HCY-WebTrust应用防火墙

HCY-WebTrust系列应用防火墙可以保护您的WEB网站免受来自协议层和应用层的攻击，有效阻止SQL注入攻击、跨站脚本攻击（XSS）、网站篡改等攻击种类。应用防火墙与传统的防火墙不同，传统防火墙仅仅是转发HTTP，HTTPS或FTP的应用层流量，而应用防火墙则是检查这些流量，将用户的WEB服务器和外部黑客隔绝。
　　HCY-WebTrus应用防火墙可以有效提高WEB应用的性能和安全性，具备管理方便、部署简单、配置简单的特点。
　　HCY-WebTrus系列应用防火墙有ZAFW-3000，ZAFW-3500等多种型号，适应于不同的应用场景。

功能描述：

HCY-WebTrust应用防火墙引擎采用智能的模式匹配语言进行规则设定，针对当前最流行的攻击方式和攻击载荷，采用标准的CRS(核心规则集），能为几乎全部的WEB架构提供关键性保护。

HCY-WebTrust应用防火墙的核心规则集与基于特征检测和已知漏洞的入侵检测系统不同，CRS基于攻击载荷标识的通用规则，能够保护WEB应用中大部分由代码造成的0 day和未知漏洞。

为了提供通用的WEB应用保护，HCY-WebTrust应用防火墙核心规则使用了以下技术：

协议匹配技术：

(1)HTTP请求验证：是防御的第一道防线，保证所有的异常HTTP请求都被检测出来。在保护WEB服务器时消除大量的自动和非针对性攻击。

(2)HTTP协议异常检查：HTTP协议异常通常意味着攻击。

(3)全局约束：限制不同HTTP协议属性的大小和长度，例如请求的全长和参数的数量和长度。确保这些属性能预防缓冲区溢出和参数操纵许等多种攻击。

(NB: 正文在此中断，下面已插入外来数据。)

(* ===== verification/Tenancy.v ===== *)
(** [lib/tenancy/]: tenant storage keys ([storage-keys.ts]), the resolution of a
    scope from memberships ([tenant-scope.ts]), the scoped repository
    ([scoped-repository.ts]) and the default-org backfill ([backfill.ts]).

    A JavaScript [Map] of objects is a list of properties ([fields]), in
    insertion order.  [randomBytes(16)] is an argument; denials are the list of
    audit inputs they send. *)

From S2P Require Import Prelude JsDate JsString JsValue CronParser Idempotency AuditLog.
From stdpp Require Import base list sets fin_sets gmap strings numbers sorting.
From Stdlib Require Import ZArith Lia Ascii.
#[local] Open Scope Z_scope.

(** ** Storage keys *)

Definition is_base32 (c : ascii) : bool :=
  ((97 <=? code c) && (code c <=? 122)) || ((50 <=? code c) && (code c <=? 55)).
(** [(?:[a-z2-7]{26}|default)$]. *)
Definition is_id_body (s : string) : bool :=
  ((js_length s =? 26) && all_chars is_base32 s) || bool_decide (s = "default"%string).
Definition is_id_after (prefix s : string) : bool := from_option is_id_body false (strip_str prefix s).
Definition ORG_ID_PATTERN (s : string) : bool := is_id_after "org_" s.
Definition PROJECT_ID_PATTERN (s : string) : bool := is_id_after "prj_" s.
Definition is_lower_letter (c : ascii) : bool := (97 <=? code c) && (code c <=? 122).
(** [/^[a-z]{2,8}$/]. *)
Definition is_collection (s : string) : bool :=
  (2 <=? js_length s) && (js_length s <=? 8) && all_chars is_lower_letter s.
(** [/^[a-z]{2,8}_[a-z2-7]{26}$/]. *)
Definition RESOURCE_ID_PATTERN (s : string) : bool :=
  match split_on "_" s with
  | [p; body] => is_collection p && (js_length body =? 26) && all_chars is_base32 body
  | _ => false
  end.
Definition DEFAULT_ORG_ID : string := "org_default".
Definition DEFAULT_PROJECT_ID : string := "prj_default".

Inductive TenancyError : Type :=
  | invalid_org_id | invalid_project_id | unsafe_key | access_denied.
Definition tenantKeyPrefix (orgId projectId : string) : result TenancyError string :=
  if negb (ORG_ID_PATTERN orgId) then Err invalid_org_id
  else if negb (PROJECT_ID_PATTERN projectId) then Err invalid_project_id
  else Ok (cat ["org/"; orgId; "/project/"; projectId; "/"]).
Definition unsafe_segment (s : string) : bool :=
  bool_decide (s = ".."%string) || bool_decide (s = "."%string) || bool_decide (s = EmptyString).
Definition joinTenantKey (prefix relativeKey : string) : result TenancyError string :=
  if bool_decide (relativeKey = EmptyString) || startsWith relativeKey "/" ||
     existsb unsafe_segment (split_on "/" relativeKey) || includes relativeKey "\"
  then Err unsafe_key
  else Ok (prefix ++ relativeKey)%string.
(** [TENANT_KEY_PATTERN]: neither kind of id holds a slash, so the parts of a
    match are the segments of the key. *)
Definition isTenantKey (key : string) : bool :=
  match split_on "/" key with
  | root :: orgId :: project :: projectId :: rest :: _ =>
      bool_decide (root = "org"%string) && ORG_ID_PATTERN orgId &&
      bool_decide (project = "project"%string) && PROJECT_ID_PATTERN projectId &&
      bool_decide (rest <> EmptyString)
  | _ => false
  end.

(** ** Scopes *)

Inductive UserRole : Type := analyst | maintainer.
Record TenantScope : Type := mkScope
  { sc_orgId : string; sc_projectId : string; sc_principal : string; sc_role : UserRole }.
Inductive ProjectSet : Type := every_project | projects (l : list string).
Record Membership : Type := mkMembership
  { ms_principal : string; ms_orgId : string; ms_projects : ProjectSet; ms_role : UserRole }.
Definition membershipsFor (memberships : list Membership) (principal : string) : list Membership :=
  filter (fun m => ms_principal m = principal) memberships.
Definition auditTenantDenial (principal target reason : string) (metadata : fields)
  : AuditEntryInput :=
  mkEntryInput tenant_access_denied target (Some principal)
    (Some (spread [("reason"%string, JStr reason)] metadata)) None.
Definition reaches (m : Membership) (projectId : string) : bool :=
  match ms_projects m with every_project => true | projects l => bool_decide (projectId ∈ l) end.
Definition listed_projects (m : Membership) : list (Membership * string) :=
  match ms_projects m with every_project => [] | projects l => pair m <$> l end.
(** [!requested.orgId || m.orgId === requested.orgId]. *)
Definition wants_org (orgId : option string) (m : Membership) : bool :=
  match truthy orgId with Some o => bool_decide (ms_orgId m = o) | None => true end.
(** The membership a request is resolved to, if any. *)
Definition scope_match (memberships : list Membership) (orgId projectId : option string)
  : option (Membership * string) :=
  let candidates :=
    filter (fun m => wants_org orgId m = true) memberships in
  match truthy projectId with
  | Some p => (fun m => (m, p)) <$> List.find (fun m => reaches m p) candidates
  | None =>
      match candidates ≫= listed_projects with
      | [one] => if forallb (fun m => match ms_projects m with every_project => false | _ => true end)
                      candidates
                 then Some one else None
      | _ => None
      end
  end.
Definition resolveTenantScope (principal : string) (directory : list Membership)
    (orgId projectId : option string) : list AuditEntryInput * result TenancyError TenantScope :=
  let memberships := membershipsFor directory principal in
  let target := cat ["org/"; default "?"%string orgId; "/project/"; default "?"%string projectId] in
  match scope_match memberships orgId projectId with
  | None =>
      ([auditTenantDenial principal target
          (match memberships with [] => "no_membership" | _ => "not_a_member" end) []],
       Err access_denied)
  | Some (m, p) =>
      ([], _ ← tenantKeyPrefix (ms_orgId m) p; Ok (mkScope (ms_orgId m) p principal (ms_role m)))
  end.
Definition systemTenantScope (orgId projectId : string) : result TenancyError TenantScope :=
  _ ← tenantKeyPrefix orgId projectId; Ok (mkScope orgId projectId "system" maintainer).

Definition BASE32 : string := "abcdefghijklmnopqrstuvwxyz234567".
Definition base32_char (i : Z) : string :=
  match String.get (Z.to_nat i) BASE32 with Some c => String c EmptyString | None => EmptyString end.
(** [while (bits >= 5)]: [bits] is below 13, so two turns are enough. *)
Fixpoint drain_bits (turns : nat) (value bits : Z) (out : string) : Z * string :=
  match turns with
  | O => (bits, out)
  | S turns' =>
      if 5 <=? bits
      then drain_bits turns' value (bits - 5)
             (out ++ base32_char (js_and (js_ushr value (bits - 5)) 31))%string
      else (bits, out)
  end.
Fixpoint encode_bytes (bytes : list Z) (bits value : Z) (out : string) : Z * Z * string :=
  match bytes with
  | [] => (bits, value, out)
  | byte :: bytes' =>
      let value := js_or (js_shl value 8) byte in
      let '(bits, out) := drain_bits 2 value (bits + 8) out in
      encode_bytes bytes' bits value out
  end.
(** [None] when the prefix is rejected. *)
Definition newTenantId (prefix : string) (bytes : list Z) : option string :=
  if negb (is_collection prefix) then None
  else
    let '(bits, value, out) := encode_bytes bytes 0 0 EmptyString in
    let out := if 0 <? bits
               then (out ++ base32_char (js_and (js_shl value (5 - bits)) 31))%string else out in
    Some (cat [prefix; "_"; out]).

Definition scopePrefix (scope : TenantScope) : result TenancyError string :=
  tenantKeyPrefix (sc_orgId scope) (sc_projectId scope).
Definition scopedStorageKey (scope : TenantScope) (relativeKey : string) : result TenancyError string :=
  prefix ← scopePrefix scope; joinTenantKey prefix relativeKey.
Definition scopedCacheKey (scope : TenantScope) (relativeKey : string) : result TenancyError string :=
  key ← scopedStorageKey scope relativeKey; Ok (cat ["cache/"; key]).
Definition isKeyInScope (scope : TenantScope) (key : string) : result TenancyError bool :=
  prefix ← scopePrefix scope;
  Ok (startsWith key prefix || startsWith key (cat ["cache/"; prefix])).

(** ** The scoped repository *)

(** [map.delete(key)]. *)
Fixpoint del_prop (name : string) (o : fields) : fields :=
  match o with
  | [] => []
  | (k, v) :: o' => if decide (k = name) then o' else (k, v) :: del_prop name o'
  end.
(** [backend] and [owners], and the denials sent to the audit sink. *)
Record Repo : Type := mkRepo
  { repo_backend : fields; repo_owners : gmap string string; repo_denials : list AuditEntryInput }.
Definition object_fields (v : json) : fields := match v with JObj o => o | _ => [] end.

Section Repository.
Context (collection : string).

(** [key.split('/').at(-1)]. *)
Definition key_id (key : string) : string := default EmptyString (last (split_on "/" key)).
(** The constructor over an existing backend. *)
Definition open_repo (backend : fields) : Repo :=
  mkRepo backend
    (foldl (fun owners kv => if decide (key_id kv.1 = EmptyString) then owners
                             else <[key_id kv.1 := kv.1]> owners) ∅ backend) [].
Definition repo_key (scope : TenantScope) (id : string) : result TenancyError string :=
  scopedStorageKey scope (cat [collection; "/"; id]).
(** [prefix] is that of the scope, already validated by [repo_key]. *)
Definition auditIfForeign (st : Repo) (scope : TenantScope) (id attemptedKey operation : string)
  : Repo :=
  match repo_owners st !! id with
  | Some owner =>
      if bool_decide (owner <> EmptyString) && bool_decide (owner <> attemptedKey)
      then mkRepo (repo_backend st) (repo_owners st)
             (repo_denials st ++
              [auditTenantDenial (sc_principal scope) (cat [collection; "/"; id]) "cross_tenant"
                 [("operation", JStr operation);
                  ("scope", JStr (default EmptyString (ok_of (scopePrefix scope))))]%string])
      else st
  | None => st
  end.

(** The operations of the class, with the arguments of a call. *)
Inductive RepoOp : Type :=
  | op_create (bytes : list Z) (record : fields)
  | op_get (id : string)
  | op_list
  | op_update (id : string) (patch : fields)
  | op_delete (id : string).
Inductive RepoAnswer : Type :=
  | ans_record (r : option json)
  | ans_list (l : list json)
  | ans_deleted (b : bool)
  | ans_throws (e : option TenancyError).

Definition repo_create (st : Repo) (scope : TenantScope) (bytes : list Z) (record : fields)
  : Repo * RepoAnswer :=
  match newTenantId collection bytes with
  | None => (st, ans_throws None)
  | Some id =>
      let stored := JObj (set_prop "id" (JStr id) record) in
      match repo_key scope id with
      | Err e => (st, ans_throws (Some e))
      | Ok key =>
          (mkRepo (set_prop key stored (repo_backend st)) (<[id := key]> (repo_owners st))
             (repo_denials st), ans_record (Some stored))
      end
  end.
Definition repo_get (st : Repo) (scope : TenantScope) (id : string) : Repo * RepoAnswer :=
  match repo_key scope id with
  | Err e => (st, ans_throws (Some e))
  | Ok key =>
      match prop key (repo_backend st) with
      | Some found => (st, ans_record (Some found))
      | None => (auditIfForeign st scope id key "read", ans_record None)
      end
  end.
Definition repo_list (st : Repo) (scope : TenantScope) : Repo * RepoAnswer :=
  match scopePrefix scope with
  | Err e => (st, ans_throws (Some e))
  | Ok p =>
      let prefix := cat [p; collection; "/"] in
      (st, ans_list (snd <$> List.filter (fun kv => startsWith kv.1 prefix) (repo_backend st)))
  end.
Definition repo_update (st : Repo) (scope : TenantScope) (id : string) (patch : fields)
  : Repo * RepoAnswer :=
  match repo_key scope id with
  | Err e => (st, ans_throws (Some e))
  | Ok key =>
      match prop key (repo_backend st) with
      | None => (auditIfForeign st scope id key "update", ans_record None)
      | Some existing =>
          let updated := JObj (set_prop "id" (JStr id) (spread (object_fields existing) patch)) in
          (mkRepo (set_prop key updated (repo_backend st)) (repo_owners st) (repo_denials st),
           ans_record (Some updated))
      end
  end.
Definition repo_delete (st : Repo) (scope : TenantScope) (id : string) : Repo * RepoAnswer :=
  match repo_key scope id with
  | Err e => (st, ans_throws (Some e))
  | Ok key =>
      match prop key (repo_backend st) with
      | Some _ =>
          (mkRepo (del_prop key (repo_backend st)) (delete id (repo_owners st)) (repo_denials st),
           ans_deleted true)
      | None => (auditIfForeign st scope id key "delete", ans_deleted false)
      end
  end.
Definition repo_step (st : Repo) (scope : TenantScope) (op : RepoOp) : Repo * RepoAnswer :=
  match op with
  | op_create bytes record => repo_create st scope bytes record
  | op_get id => repo_get st scope id
  | op_list => repo_list st scope
  | op_update id patch => repo_update st scope id patch
  | op_delete id => repo_delete st scope id
  end.
End Repository.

(4)HTTP使用策略 ：验证请求是否违反预先定义的策略。例如设置对请求方法、内容类型和扩展等请求属性的限制。

攻击检测技术：

(1)恶意客户端软件检测 ：检测恶意自动程序，例如机器人、爬虫、安全扫描器的请求。恶意自动程序会从网站收集信息，耗费带宽和搜索网站漏洞。检测恶意爬虫能有效抵抗内容垃圾。

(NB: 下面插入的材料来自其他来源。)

(* ===== verification/QueryCompiler.v ===== *)
(** [app/search/grammar/fields.ts] and [compiler.ts]: the searchable fields, the
    compilation of a query tree to a predicate over runs, and the search itself.

    [Date.parse] reads a date-time without an offset in the zone of the host and
    is a parameter ([JsDate.date_parse] is an instance); so is the order of
    [localeCompare]. *)

From S2P Require Import Prelude JsDate JsString JsNumber CronParser QueryLexer QueryParser QueryPrint.
From stdpp Require Import base list strings numbers.
From Stdlib Require Import ZArith Lia Ascii.
#[local] Open Scope Z_scope.

(** ** [Number(s)] *)

(** A finite double is [m * 2 ^ e], as in [JsNumber]. *)
Definition Double : Type := Z * Z.
Definition compare_double (a b : Double) : comparison :=
  let e := Z.min a.2 b.2 in (a.1 * 2 ^ (a.2 - e) ?= b.1 * 2 ^ (b.2 - e)).
Fixpoint take_digits (s : string) : string * string :=
  match s with
  | String c s' =>
      if is_digit c then let '(d, rest) := take_digits s' in (String c d, rest) else (EmptyString, s)
  | EmptyString => (EmptyString, EmptyString)
  end.
Definition take_sign (s : string) : Z * string :=
  match s with String "-" s' => (-1, s') | String "+" s' => (1, s') | _ => (1, s) end.
(** The digits of a radix other than ten. *)
Definition radix_digit (radix : Z) (c : ascii) : option Z :=
  let d := if is_digit c then code c - 48
           else if (97 <=? code c) && (code c <=? 122) then code c - 87
           else if (65 <=? code c) && (code c <=? 90) then code c - 55 else radix in
  if d <? radix then Some d else None.
Fixpoint read_radix (radix acc : Z) (s : string) : option Z :=
  match s with
  | EmptyString => Some acc
  | String c s' => d ← radix_digit radix c; read_radix radix (acc * radix + d) s'
  end.
Definition read_exponent (s : string) : option Z :=
  match s with
  | EmptyString => Some 0
  | String c s' =>
      if decide (c = "e"%char \/ c = "E"%char)
      then let '(sign, digits) := take_sign s' in n ← parse_digits digits; Some (sign * n)
      else None
  end.
(** An unsigned decimal literal, as a ratio of integers. *)
Definition read_unsigned (s : string) : option (Z * Z) :=
  let '(whole, r1) := take_digits s in
  let '(frac, r2) := match r1 with String "." r => take_digits r | _ => (EmptyString, r1) end in
  n ← parse_digits (whole ++ frac);
  x ← read_exponent r2;
  let power := x - js_length frac in
  Some (if 0 <=? power then (n * 10 ^ power, 1) else (n, 10 ^ (- power))).
(** [Some d] when [Number(s)] is the finite double [d]. *)
Definition finite_number (s : string) : option Double :=
  let t := trim s in
  '(sign, (n, d)) ←
    match t with
    | EmptyString => Some (1, (0, 1))
    | String "0" (String c (String _ _ as r)) =>
        match (if decide (c = "x"%char \/ c = "X"%char) then Some 16
               else if decide (c = "o"%char \/ c = "O"%char) then Some 8
               else if decide (c = "b"%char \/ c = "B"%char) then Some 2 else None) with
        | Some radix =>
            match r with String _ _ => n ← read_radix radix 0 r; Some (1, (n, 1)) | _ => None end
        | None => q ← read_unsigned t; Some (1, q)
        end
    | _ => let '(sign, u) := take_sign t in q ← read_unsigned u; Some (sign, q)
    end;
  let x := double_ratio n d in
  if finite_double x then Some (sign * x.1, x.2) else None.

(2)通用攻击检测 ：检测像OWASP TOP 10中描述的应用层攻击。这些规则基于内容上下文匹配，在规范化的域中检测攻击载荷。能检测以下攻击：

注入攻击（Injection flaws）：包括SQL注入，系统命令注入，程序参数注入，Xapp开发

跨站脚本（Cross Site Scripting -- XSS）：包括最常见的三种跨站攻击方式1、存储式跨站攻击（Stored XSS Attacks）；2、反射式跨站攻击（Reflected XSS Attacks）；3、基于DOM的跨站攻击（DOM Based XSS）

不安全的直接对象引用（Insecure Direct Object References）。

跨站请求欺骗（Cross-Site Request Forgery (CSRF)）。 

配置安全缺陷（Security Misconfiguration）。 

访问限制失败(Failure to Restrict URL Access URL)。 

恶意探测与网站爬行(Anti-scan and Site Crawl)。 

Cookie假冒与Session劫持。 

HTTP头信息篡改攻击等。

DOS（拒绝服务）攻击。

(3)木马和后门检测：检测已经安装在系统中的木马和后门的尝试接入行为。在一些后门已经被非法上传和恶意利用的时候非常重要。

动态攻击阻断：

系统动态监测每个IP在单位时间（每分钟）内的攻击次数（包括探测和扫描性攻击），对于超过一定阈值的IP（如每分钟攻击次数超过60次），进行三层阻断。

其它保护功能：

(1)错误检测 ：阻止应用程序的出错信息发给用户，能提高服务器攻击的难度，也是防御攻击的最后一道防线。

(2)XML保护 ：核心规则集能设置成检查多种XML载荷。

(3)搜素引擎监控：记录搜索引擎爬虫访问网站时的行为。

网站加速功能：

系统提供512M的网站内容动态内存级缓存，提高网页的访问速度。